The Predictive Power of Proteinuria in Pregnancy
thesisposted on 07.06.2012, 12:39 by Matthew Hall
Background- This thesis examines the power of urinary protein excretion – both quantitative and qualitative – during pregnancy in predicting maternal and fetal outcomes. The independent effect of proteinuria in predicting adverse outcomes for women with chronic kidney disease (CKD) has not been well characterised. Secondly, pre‐eclampsia is a leading cause of maternal and fetal morbidity and mortality worldwide.
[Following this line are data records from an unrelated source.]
(* ===== verification/PolicyRouting.v ===== *)
(** * Policy identifiers and capability routing

    [tracedecay-policy/src/identity.rs] and [tracedecay-policy/src/routing.rs]:
    the bounded identifiers of the policy schema, the digest of a policy input
    and the evaluator that selects one capability from the caller's declared
    order, under an explicit grant and catalog snapshot.

    Identity newtypes and digests are their strings.  [canonical_sha256] is
    the canonical serializer over [serde] and SHA-256: the class [Canonical]
    is the digest of one serializable type, and nothing is assumed of it. *)
From stdpp Require Import base list numbers sets strings.
From S2P Require Import Prelude RustText.

#[local] Open Scope Z_scope.
#[local] Open Scope rust_scope.

Class Canonical (T : Type) := canonical_sha256 : T → result rstr DomainError.

(** ** identity.rs *)
Definition identifier_validate (value : rstr) : result unit rstr :=
  if is_empty value || negb (bool_decide (trim value = value)) || (str_len value >? 512)
     || existsb is_control value
  then Err (str "policy identifier must be non-empty, trimmed, bounded, and printable")
  else Ok tt.

Definition identifier_is_valid (value : rstr) : bool := is_ok (identifier_validate value).

Definition fallback_digest : rstr := str "sha256:" ++ repeat 48 64.

Definition policy_digest {T} `{Canonical (rstr * T)} (domain : rstr) (value : T) : rstr :=
  match canonical_sha256 (domain, value) with
  | Ok digest => digest
  | Err _ => fallback_digest
  end.

(** ** routing.rs *)
Inductive CapabilityAvailabilityV1 : Type :=
  | CapAvailable | CapUnavailable | CapStale | CapUnknown.

Inductive ScopeMatchV1 : Type := ScopeMatch | ScopeDiffers | ScopePartial | ScopeUnknown.

#[export] Instance ScopeMatchV1_eq_dec : EqDecision ScopeMatchV1.
Proof. solve_decision. Defined.

Inductive CapabilityEffectClassV1 : Type :=
  | EffectRead | EffectPreview | EffectAdvisory | EffectGitIndexStage | EffectGitIndexUnstage.

#[export] Instance CapabilityEffectClassV1_eq_dec : EqDecision CapabilityEffectClassV1.
Proof. solve_decision. Defined.

Inductive TruthSourceStateV1 : Type :=
  | TruthFresh | TruthPartial | TruthStale | TruthUnavailable | TruthUnknown.

Inductive TruthFreshnessRequirementV1 : Type := RequireFresh | RequireFreshOrPartial.

Definition accepts (self : TruthFreshnessRequirementV1) (state : TruthSourceStateV1) : bool :=
  match self, state with
  | RequireFresh, TruthFresh => true
  | RequireFreshOrPartial, (TruthFresh | TruthPartial) => true
  | _, _ => false
  end.

Inductive CapabilityRoutingGrantStateV1 : Type :=
  | GrantIsActive | GrantIsRevoked | GrantIsStale | GrantIsAmbiguous.

(** A [BTreeSet] that is only tested for membership is the list of its
    elements. *)
Record CapabilityRoutingGrantV1 : Type := {
  grant_id : rstr;
  grant_revision : Z;
  grant_digest : rstr;
  allowed_capabilities : list rstr;
  allowed_use_cases : list rstr;
  issued_at : Z;
  grant_expires_at : Z;
  grant_state : CapabilityRoutingGrantStateV1;
}.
There are no tests to predict pre‐eclampsia in clinical use. Methods- Analysis of prospective data collected from pregnant women with CKD from multiple centres in the United Kingdom. A longitudinal prospective clinical study of urine proteomics in early pregnancy in women at high risk of pre‐eclampsia to identify putative predictive biomarkers. Results- Data was analysed from 313 pregnancies in 256 women with CKD from 2005 to 2010. Urine ACR or PCR is accurate in quantifying proteinuria in women with CKD during pregnancy. Women in whom pregnancy‐associated increases in proteinuria failed to return to baseline have increased progression of renal dysfunction compared to other women. Proteinuria at conception is not independently associated with pregnancy-associated accelerated loss of renal function but does predict preterm delivery. Nephrotic syndrome in pregnancy is not independently associated with adverse fetal outcomes. 145 participants were enrolled in a study of urine proteomics of whom 11 developed pre‐eclampsia. A panel of 5 peptides was identified in urine collected prior to 20 weeks gestation that predicted the subsequent development of pre‐eclampsia with 92% accuracy. A further peak was indentified in specimens collected from 20 to 25 weeks gestation with similar predictive performance. Summary- Maternal proteinuria at conception is associated with preterm delivery in women with CKD. Increased proteinuria that fails to resolve postpartum is associated with a more rapid decline. Accurate prediction of the development of pre‐eclampsia in women at high risk was achieved from urine proteomic analysis prior to 20 weeks gestation.